Boş evler, adından mütevellit boş, bomboş, boşluk. Beklemek, dönememek, ama hep umut etmek, yalnızlık, yaşanamamış yıllar, hüzün ve bolca da özlem.
Eşiniz Erdal Beşikçioğlu, önemli oyunculardan. Kızınız da oyuncu olmaya karar verdi. Evde sürekli sanat mı konuşulur? Birbirinize eleştirilerde bulunur musunuz?

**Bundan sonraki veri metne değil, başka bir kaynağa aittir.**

(** * Memory Palace AI service: a shallow embedding of the service glue

    The repository wraps seven machine-learning models behind HTTP handlers.
    What the services themselves decide is embedded here:

    - [Analysis]: [ProactiveAnalysisService] (prompt, model call, validation
      of the model's reply, default result);
    - [Chat]: [ChatService] (prompt construction, interpretation of the
      model's reply as a [DirectorResponse]);
    - [Face]: [FaceRecognitionService.identify_people];
    - [Vision]: the caption clean-up of [VisionService.generate_caption];
    - [Services] and [App]: the constructors of the seven services, the
      start-up, the health check and the routes of app.py;
    - [Files]: the temporary files of [TranscriptionService.transcribe_audio]
      and [TtsService.generate_speech], with their two routes.

    The models and the libraries around them (the Ollama client, [json],
    pydantic's field coercion, [face_recognition], BLIP) are not code of the
    repository: they are section variables, and every call to one of them is
    recorded in a trace.  Python exceptions are values of [res]. *)

From Stdlib Require Import ZArith String Ascii Bool Lia.
From Stdlib Require Import Floats.SpecFloat.
From stdpp Require Import gmap strings list fin_maps pretty.

Set Warnings "-register-all,-clear-no-such-hyp".
Open Scope string_scope.
Open Scope list_scope.

(** ** Python values, exceptions and the few builtins the services use *)

Module Py.

(** A value as [json.loads] builds it: [None], [bool], [int] (unbounded),
    [float] (binary64, as a [spec_float]), [str], [list] and [dict] with
    string keys. *)
Inductive pyval : Type :=
| VNone
| VBool (b : bool)
| VInt (z : Z)
| VFloat (f : spec_float)
| VStr (s : string)
| VList (l : list pyval)
| VDict (d : gmap string pyval).

(** Exception classes.  All of them derive from [Exception];
    [JSONDecodeError] derives from [ValueError]. *)
Inductive exn : Type :=
| Exception
| TypeError
| ValueError
| JSONDecodeError
| OverflowError
| AttributeError
| IndexError
| ValidationError
| RuntimeError (msg : string).

Definition exn_eqb (a b : exn) : bool :=
  match a, b with
  | Exception, Exception | TypeError, TypeError | ValueError, ValueError
  | JSONDecodeError, JSONDecodeError | OverflowError, OverflowError
  | AttributeError, AttributeError | IndexError, IndexError
  | ValidationError, ValidationError => true
  | RuntimeError _, RuntimeError _ => true
  | _, _ => false
  end.

(** [isinstance e cls]: the class of [e] is [cls] or derives from it. *)
Definition isinstance_exn (e cls : exn) : bool :=
  match cls with
  | Exception => true
  | ValueError => exn_eqb e ValueError || exn_eqb e JSONDecodeError
  | _ => exn_eqb e cls
  end.

(** The outcome of an expression: a value, or a raised exception. *)
Inductive res (A : Type) : Type :=
| Ok (a : A)
| Raise (e : exn).
Arguments Ok {A} a.
Arguments Raise {A} e.

#[global] Instance res_ret : MRet res := λ A a, Ok a.
#[global] Instance res_bind : MBind res := λ A B f r,
  match r with
  | Ok a => f a
  | Raise e => Raise e
  end.

(** [try: body except (c1, c2, ...): handler] on a pure body. *)
Definition try_except {A} (body : res A) (classes : list exn) (handler : res A) : res A :=
  match body with
  | Ok a => Ok a
  | Raise e => if existsb (isinstance_exn e) classes then handler else Raise e
  end.

(** *** Numbers *)

Definition prec : Z := 53.
Definition emax : Z := 1024.

(** The binary64 nearest to an integer (ties to even); an integer beyond the
    largest finite float rounds to an infinity. *)
Definition Z2SF (z : Z) : spec_float := binary_normalize prec emax z 0 false.

(** The builtin [float(x)].  [float_of_str] is the builtin on a [str], which
    answers [None] where Python raises [ValueError].  An [int] too large for a
    float raises [OverflowError]. *)
Definition py_float (float_of_str : string → option spec_float) (v : pyval) : res spec_float :=
  match v with
  | VFloat f => Ok f
  | VBool b => Ok (Z2SF (if b then 1 else 0))
  | VInt z =>
      match Z2SF z with
      | S754_infinity _ => Raise OverflowError
      | f => Ok f
      end
  | VStr s =>
      match float_of_str s with
      | Some f => Ok f
      | None => Raise ValueError
      end
  | VNone | VList _ | VDict _ => Raise TypeError
  end.

(** [a < b] on numbers; an [int] compared with a [float] is compared by value
    (exact here: the only integers compared with floats are 0 and 5). *)
Definition num_lt (a b : pyval) : bool :=
  match a, b with
  | VInt x, VInt y => (x <? y)%Z
  | VInt x, VFloat g => SFltb (Z2SF x) g
  | VFloat f, VInt y => SFltb f (Z2SF y)
  | VFloat f, VFloat g => SFltb f g
  | _, _ => false
  end.

Definition num_le (a b : pyval) : bool :=
  match a, b with
  | VInt x, VInt y => (x <=? y)%Z
  | VInt x, VFloat g => SFleb (Z2SF x) g
  | VFloat f, VInt y => SFleb f (Z2SF y)
  | VFloat f, VFloat g => SFleb f g
  | _, _ => false
  end.

(** [min(a, b)] keeps [a] unless [b < a]; [max(a, b)] keeps [a] unless
    [b > a]: the builtins replace their candidate only on a strict
    comparison, so a NaN second argument is never chosen. *)
Definition py_min (a b : pyval) : pyval := if num_lt b a then b else a.
Definition py_max (a b : pyval) : pyval := if num_lt a b then b else a.

(** [d.get(key)] and [d.get(key, default)]. *)
Definition dict_get (d : gmap string pyval) (key : string) (dflt : pyval) : pyval :=
  default dflt (d !! key).

(** [v == "literal"]: only a [str] equals a [str]. *)
Definition eq_str (v : pyval) (s : string) : bool :=
  match v with
  | VStr t => String.eqb t s
  | _ => false
  end.

(** *** Text *)

Definition nl : string := String "010"%char EmptyString.
Definition dq : string := String "034"%char EmptyString.

(** [', '.join(xs)] and the like. *)
Definition join (sep : string) (xs : list string) : string := String.concat sep xs.

(** Text is modelled as ASCII.  On a text of 7-bit characters [lower],
    [strip] and [capitalize] below are [str.lower], [str.strip] and
    [str.capitalize]; what the builtins do to the other characters (case
    mappings of letters beyond 127, some of which change the length, and the
    blanks beyond 127) is not modelled: the functions below leave such a
    character alone.  A theorem that says what one of them makes of a text
    assumes [is_ascii] of that text. *)
Definition is_ascii_char (c : ascii) : bool := (nat_of_ascii c <? 128)%nat.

Aslında ben de oyuncuyum. Yönetmenlik vizyon, çokça da oynamak, bolca yönetmen görmenin ardından ne istediğini belirledikten sonra gelişen (iyi ki de gelişen) bir süreç oldu bende. 30 yılı aşkın oyunculuk yapıyorum. Son 10 yıldır da yönetmen yardımcılığı ve yönetmenlik. Erdal’ın bir yönetmen olarak gözü, vizyonu ve dehası, oyunu okuma biçimi ve yapılandırması o kadar iyi ki, ondan çok şey öğrendim. Sanatta hep birbirimizi besledik. Derin, bu ortamın içine doğdu. Evet, sanat konuşulur. Okuduğumuz kitaplar, gittiğim oyunlar, tiyatro metinleri, tartışma konusudur. Derin, çok önce belli etti oyunculuk isteğini. Azimli ve bu konuda çalışkan. Tabi ortamın katkıları da olmuştur hayatında. Eleştiri kısmı keskin bizde. Erdal yönetirken beni, ben yönetirken oyuncuları, sonra birbirimizi eleştiririz. Ama benim dilim maalesef daha keskin.
Oyun künyesi:
Matéi Visniec’in kaleme aldığı, Elvin Beşikçioğlu’nun yönettiği “Batı Ekspresi”nde Adem Aydil,Derin Beşikçioğlu, Fatih Sönmez, Selin Tekman, Selin Zafertepe ve ÜnsalCoşar birlikte rol alıyor. Oyunun etkileyici dekor tasarımı Barış Dinçel’in, ışık tasarımı Önder Arık’ın, kostümleri Başak Özdoğan’ın, müzikleri ise Utar Dündar Artun’un imzasını taşıyor.
Oyun tarihleri: 8-9 Mart Ankara Tatbikat Sahnesi; 28 Mart İstanbul Baba Sahne.